You can use the existing wire to pull out and install a new one.
I've considered that, but I'm a little worried in that I'm not sure how old the exiting wiring is. The boat is a 1979. That's a long time for wiring in a marine environment.
 
Jun 6, 2006
6,990
currently boatless wishing Harrington Harbor North, MD
mast wiring

You might have a traveler line. A light cord (non-natural please) that runs in the conduit for just such a purpose. in the re-wire you should install one BTW for future use.
You do not want to remove the conduit unless you like hearing wires slapping all night long.
You could use the VHF cable to pull through a traveler line and save yourself a lot of work.
There would have to be a break in the conduit for the steaming light. This makes snaking the wires past that point difficult.
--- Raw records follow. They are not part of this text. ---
(** [to_be_bytes] of an [n]-byte unsigned integer, and [from_be_bytes]. *)
Fixpoint be_bytes (n : nat) (z : Z) : bytes :=
  match n with
  | O => []
  | S n => byte_of_Z (z / 256 ^ Z.of_nat n) :: be_bytes n z
  end.

Fixpoint be_val (l : bytes) : Z :=
  match l with
  | [] => 0
  | b :: l => byte_to_Z b * 256 ^ Z.of_nat (length l) + be_val l
  end.

Lemma length_be_bytes n z : length (be_bytes n z) = n.
Proof. induction n; simpl; congruence. Qed.

Lemma be_val_range l : 0 ≤ be_val l < 256 ^ Z.of_nat (length l).
Proof.
  induction l as [|b l IH]; simpl; [lia|].
  pose proof (byte_to_Z_range b).
  rewrite Nat2Z.inj_succ, Z.pow_succ_r by lia. nia.
Qed.

Lemma be_val_be_bytes_mod n z : be_val (be_bytes n z) = z mod 256 ^ Z.of_nat n.
Proof.
  induction n as [|n IH]; simpl; [by rewrite Z.mod_1_r|].
  rewrite length_be_bytes, IH, byte_to_of_Z.
  rewrite Nat2Z.inj_succ, Z.pow_succ_r by lia.
  rewrite (Z.mul_comm 256), Z.rem_mul_r by lia. lia.
Qed.

Lemma be_val_be_bytes n z : 0 ≤ z < 256 ^ Z.of_nat n → be_val (be_bytes n z) = z.
Proof. intros. rewrite be_val_be_bytes_mod. by apply Z.mod_small. Qed.

Lemma be_bytes_mod n z : be_bytes n (z mod 256 ^ Z.of_nat n) = be_bytes n z.
Proof.
  assert (∀ m, (n ≤ m)%nat → be_bytes n (z mod 256 ^ Z.of_nat m) = be_bytes n z) as Hm;
    [|by apply Hm].
  induction n as [|n IH]; intros m Hm; simpl; [done|]. f_equal; [|apply IH; lia].
  rewrite <- (byte_of_Z_mod (z / _)), <- byte_of_Z_mod. f_equal.
  replace (Z.of_nat m) with (Z.of_nat n + (1 + Z.of_nat (m - S n))) by lia.
  rewrite Z.pow_add_r, Z.rem_mul_r by lia.
  rewrite (Z.mul_comm (256 ^ _)), Z.div_add by lia.
  rewrite (Z.div_small (z mod _)) by (apply Z.mod_pos_bound; lia). simpl.
  rewrite Z.pow_add_r by lia. rewrite Z.pow_1_r, Z.rem_mul_r by lia.
  rewrite Z.add_0_l, (Z.mul_comm 256), Z.mod_add by lia. by rewrite Z.mod_mod by lia.
Qed.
You did not mention if the mast is stepped or not. If it is stepped then you have the additional issue of getting the wire from the conduit to the exit to the boat. Mine go through a 90 degree bend rain shield to the boat interior others exit the side of the mast then go through the deck.
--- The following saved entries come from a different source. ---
(* ===== verification/OnionCircuit.v ===== *)
(** Onion circuits: the per-hop key agreement, layered sealing of cells by the
    circuit owner, and the stateful per-hop opening and wrapping of layers
    (crates/peerless-onion-protocol/src/lib.rs).  Cryptographic primitives are
    the interfaces of [External]. *)

From S2P Require Import Prelude External OnionWire OnionReplay.
From Stdlib Require Import Strings.Byte.


(** A cell on the wire, always [CELL_SIZE] bytes. *)
Abbreviation WireCell := bytes.

Inductive OpenedLayer :=
| OpenedForward (cell : WireCell)
| Terminal (cell_type : CellType) (payload : bytes).

Definition WireCell_from_bytes (v : bytes) : result WireCell OnionError :=
  fail_if (negb (length v =? CELL_SIZE)%nat) InvalidEncoding ;?
  (let? _ := parse_cell_header v in Ok v).

Definition WireCell_from_compact (compact : bytes) : result WireCell OnionError :=
  fail_if ((CELL_SIZE <? length compact)%nat
           || (length compact <? CELL_HEADER_SIZE + TAG_SIZE + LAYER_HEADER_SIZE)%nat)
    InvalidEncoding ;?
  let v := copy_at 0 compact (zeros CELL_SIZE) in
  (let? _ := parse_cell_header v in Ok v).

Definition WireCell_compact (cell : WireCell) : result bytes OnionError :=
  let? header := parse_cell_header cell in
  Ok (take (CELL_HEADER_SIZE + hdr_ciphertext_len header) cell).

Definition HopKeys_key_and_nonce (keys : HopKeys) (direction : Direction) (sequence : Z) :
    bytes * bytes :=
  let '(key, prefix) :=
    match direction with
    | Forward => (forward_key keys, forward_nonce_prefix keys)
    | Reverse => (reverse_key keys, reverse_nonce_prefix keys)
    end in
  let nonce := zeros 12 in
  let nonce := copy_at 0 prefix nonce in
  let nonce := copy_at 4 (be_bytes 8 sequence) nonce in
  (key, nonce).

Section circuit.
Context `{!Sha256, !Hkdf, !Aead, !X25519}.

(** ** Key agreement *)

Definition setup_transcript (context : SetupContext)
    (initiator_public responder_public relay_public : bytes) : bytes :=
  str_bytes "peerless/onion/setup/v1" ++ be_bytes 2 PROTOCOL_VERSION ++ circuit_id context
  ++ [byte_of_Z (hop context)] ++ be_bytes 8 (epoch context)
  ++ be_bytes 8 (expires_at context) ++ initiator_public ++ responder_public ++ relay_public.

Definition derive_keys (shared transcript : bytes) (context : SetupContext) :
    result (HopKeys * bytes) OnionError :=
  let salt := sha256 transcript in
  let? output := ok_or (hkdf_expand salt shared (str_bytes "peerless/onion/hop-keys/v1") 104)
                   KeyAgreementFailed in
  Ok ({| key_circuit_id := circuit_id context; key_hop := hop context;
         key_epoch := epoch context; key_expires_at := expires_at context;
         forward_key := slice 0 32 output; reverse_key := slice 32 64 output;
         forward_nonce_prefix := slice 64 68 output;
         reverse_nonce_prefix := slice 68 72 output |},
      slice 72 104 output).

Definition confirmation_tag (key transcript : bytes) : result bytes OnionError :=
  let? sealed := ok_or (aead_seal key (zeros 12) transcript []) AuthenticationFailed in
  Ok sealed.2.

Record PendingSetup := mkPendingSetup {
  pend_context : SetupContext;
  pend_secret : x_secret;
  pend_initiator_public : bytes;
  pend_relay_public : bytes;
}.

(** [secret] is the freshly sampled [ReusableSecret]. *)
Definition InitiatorSetup_start (context : SetupContext) (relay_public : bytes) (now : Z)
    (secret : x_secret) : result (bytes * PendingSetup) OnionError :=
  SetupContext_validate context now ;?
  let initiator_public := x_public secret in
  Ok (encode_setup_request context initiator_public relay_public,
      mkPendingSetup context secret initiator_public relay_public).

Definition InitiatorSetup_finish (pending : PendingSetup) (response : bytes) (now : Z) :
    result HopKeys OnionError :=
  let? parsed := parse_setup_response response in
  SetupContext_validate (pend_context pending) now ;?
  fail_if (bool_decide (resp_context parsed ≠ pend_context pending)
           || bool_decide (resp_initiator_public parsed ≠ pend_initiator_public pending)
           || bool_decide (resp_relay_public parsed ≠ pend_relay_public pending))
    TranscriptMismatch ;?
  let static_shared := x_dh (pend_secret pending) (resp_relay_public parsed) in
  let ephemeral_shared := x_dh (pend_secret pending) (resp_responder_public parsed) in
  fail_if (negb (x_contributory static_shared) || negb (x_contributory ephemeral_shared))
    KeyAgreementFailed ;?
  let transcript := setup_transcript (pend_context pending) (pend_initiator_public pending)
                      (resp_responder_public parsed) (resp_relay_public parsed) in
  let shared := copy_at 32 ephemeral_shared (copy_at 0 static_shared (zeros 64)) in
  let? derived := derive_keys shared transcript (pend_context pending) in
  let? expected := confirmation_tag derived.2 transcript in
  fail_if (bool_decide (expected ≠ resp_confirmation parsed)) TranscriptMismatch ;?
  Ok derived.1.

(** [secret] is the freshly sampled [EphemeralSecret]. *)
Definition RelaySetup_accept (request : bytes) (relay_secret : x_secret) (now : Z)
    (secret : x_secret) : result (bytes * HopKeys) OnionError :=
  let? parsed := parse_setup_request request in
  SetupContext_validate (req_context parsed) now ;?
  fail_if (bool_decide (req_relay_public parsed ≠ x_public relay_secret)) WrongScope ;?
  let responder_public := x_public secret in
  let static_shared := x_dh relay_secret (req_initiator_public parsed) in
  let ephemeral_shared := x_dh secret (req_initiator_public parsed) in
  fail_if (negb (x_contributory static_shared) || negb (x_contributory ephemeral_shared))
    KeyAgreementFailed ;?
  let transcript := setup_transcript (req_context parsed) (req_initiator_public parsed)
                      responder_public (req_relay_public parsed) in
  let shared := copy_at 32 ephemeral_shared (copy_at 0 static_shared (zeros 64)) in
  let? derived := derive_keys shared transcript (req_context parsed) in
  let? confirmation := confirmation_tag derived.2 transcript in
  Ok (encode_setup_response (req_context parsed) (req_initiator_public parsed)
        responder_public (req_relay_public parsed) confirmation,
      derived.1).

(** ** Layers *)

Definition seal_compact (keys : HopKeys) (direction : Direction) (sequence : Z)
    (layer_type : byte) (data : bytes) : result bytes OnionError :=
  fail_if (MAX_LAYER_DATA <? length data)%nat PayloadTooLarge ;?
  let plaintext := [layer_type] ++ be_bytes 2 (Z.of_nat (length data)) ++ data in
  let ciphertext_len := (length plaintext + TAG_SIZE)%nat in
  let header := encode_cell_header keys direction sequence ciphertext_len in
  let compact_len := (CELL_HEADER_SIZE + ciphertext_len)%nat in
  let padding := zeros (CELL_SIZE - compact_len) in
  let aad := header ++ padding in
  let '(key, nonce) := HopKeys_key_and_nonce keys direction sequence in
  let? sealed := ok_or (aead_seal key nonce aad plaintext) AuthenticationFailed in
  Ok (header ++ sealed.1 ++ sealed.2).

(** The new window is returned with every outcome; errors leave it unchanged. *)
Definition open_layer (keys : HopKeys) (replay : ReplayWindow) (cell : WireCell)
    (expected_direction : Direction) (now : Z) : result OpenedLayer OnionError * ReplayWindow :=
  let opened :=
    let? header := parse_cell_header cell in
    fail_if (bool_decide (hdr_direction header ≠ expected_direction)
             || bool_decide (hdr_circuit_id header ≠ key_circuit_id keys)
             || negb (hdr_epoch header =? key_epoch keys)
             || negb (hdr_expires_at header =? key_expires_at keys)) WrongScope ;?
    fail_if (hdr_expires_at header <=? now) Expired ;?
    ReplayWindow_check replay (hdr_sequence header) ;?
    let ciphertext_end := (CELL_HEADER_SIZE + hdr_ciphertext_len header)%nat in
    let tag_start := (ciphertext_end - TAG_SIZE)%nat in
    let ciphertext := slice CELL_HEADER_SIZE tag_start cell in
    let tag := slice tag_start ciphertext_end cell in
    let aad := take CELL_HEADER_SIZE cell ++ drop ciphertext_end cell in
    let '(key, nonce) :=
      HopKeys_key_and_nonce keys (hdr_direction header) (hdr_sequence header) in
    let? plaintext := ok_or (aead_open key nonce aad ciphertext tag) AuthenticationFailed in
    fail_if (length plaintext <? LAYER_HEADER_SIZE)%nat InvalidEncoding ;?
    let declared := Z.to_nat (be_val (slice 1 3 plaintext)) in
    fail_if (negb (declared =? length plaintext - LAYER_HEADER_SIZE)%nat) InvalidEncoding ;?
    let data := drop LAYER_HEADER_SIZE plaintext in
    (let? layer :=
      if bool_decide (byte_at 0 plaintext = x00) then
        let? inner := WireCell_from_compact data in Ok (OpenedForward inner)
      else
        let? cell_type := CellType_try_from (byte_at 0 plaintext) in
        Ok (Terminal cell_type data) in
    Ok (layer, hdr_sequence header)) in
  match opened with
  | Ok (layer, sequence) => (Ok layer, ReplayWindow_commit replay sequence)
  | Err e => (Err e, replay)
  end.

(** ** Circuit sender *)

Record CircuitSender := mkCircuitSender {
  traversal_keys : list HopKeys;
  snd_direction : Direction;
  next_sequence : Z;
}.

Definition CircuitSender_new (keys : list HopKeys) (direction : Direction) :
    result CircuitSender OnionError :=
  match keys with
  | [] => Err HopLimit
  | first :: _ =>
      fail_if (MAX_HOPS <? length keys)%nat HopLimit ;?
      fail_if (existsb (λ key,
          bool_decide (key_circuit_id key ≠ key_circuit_id first)
          || negb (key_epoch key =? key_epoch first)
          || negb (key_expires_at key =? key_expires_at first)) keys) WrongScope ;?
      Ok (mkCircuitSender keys direction 0)
  end.

(** The loop wrapping the terminal layer with the remaining keys, outermost
    last. *)
Fixpoint seal_outer (keys_rev : list HopKeys) (direction : Direction) (sequence : Z)
    (compact : bytes) : result bytes OnionError :=
  match keys_rev with
  | [] => Ok compact
  | key :: keys_rev =>
      let? compact := seal_compact key direction sequence x00 compact in
      seal_outer keys_rev direction sequence compact
  end.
With all that snaking long runs is not fun. the conduit will actually help as it keeps the snake (stiff solid wire used to run your traveler) stay straight. the best way is with the mast unstepped to start at the end that you have the least access (usually the mast head) and get the snake into the conduit. Using prayer and patience (never pray for patience BTW, patience commeth through tribulation and I'm pretty sure that is not what you want at this point in the project) snake the snake down mast. Once it is through grab a light line that is twice ++ the length of the mast and use the snake to pull it through. This is now your traveler. Tie a large object that cannot got through the opening on the end of the mast to each end. select an end to start the wires and pull the traveler through till you have the extra traveler line at that end. tie a wire to the traveler where it goes into the conduit. Go to the other end of the mast and pull it through. Plan on having extra wire so you have something to work with at each end.
 
Jun 2, 2004
5,802
Hunter 37-cutter, '79 41 23' 30"N 82 33' 20"W--------Huron, OH
You don't say if the mast is vertical or horizontal. From what I have read about the H33 you definitely want it to be horizontal. Especially the first time tackling the wiring. The links below suggest there will be other problems. Those should all be resolved at the same time I think.
http://forums.hunter.sailboatowners.com/showthread.php?p=424650&highlight=mast wiring
http://forums.hunter.sailboatowners.com/showthread.php?p=139965&highlight=mast wiring
http://forums.hunter.sailboatowners.com/showthread.php?p=12639&highlight=mast wiring

Too bad that the linked items in the archives don't retain the pictures. Why is that Phil?
 
May 27, 2004
2,056
Hunter 30_74-83 Ponce Inlet FL
Don't try to remove or alter the conduit (unless you're up for a bitch of a job to replace it with blind rivets) My mast is in the yard right now and we re-wired it through the conduit with no problem using the existing 1979 wire runs a fish (What Bill R calls a 'traveler' I think). While it's down, you might consider removing the sheaves and cleaning them and the mast head fitting. Use a penetrant on the nuts and bolts and pins first, wait overnight and they come out. Watch the insert bearings on the sheaves very carefully (they fall out) and keep in mind, exact replacement shivs are not available and custom will cost $200 or more.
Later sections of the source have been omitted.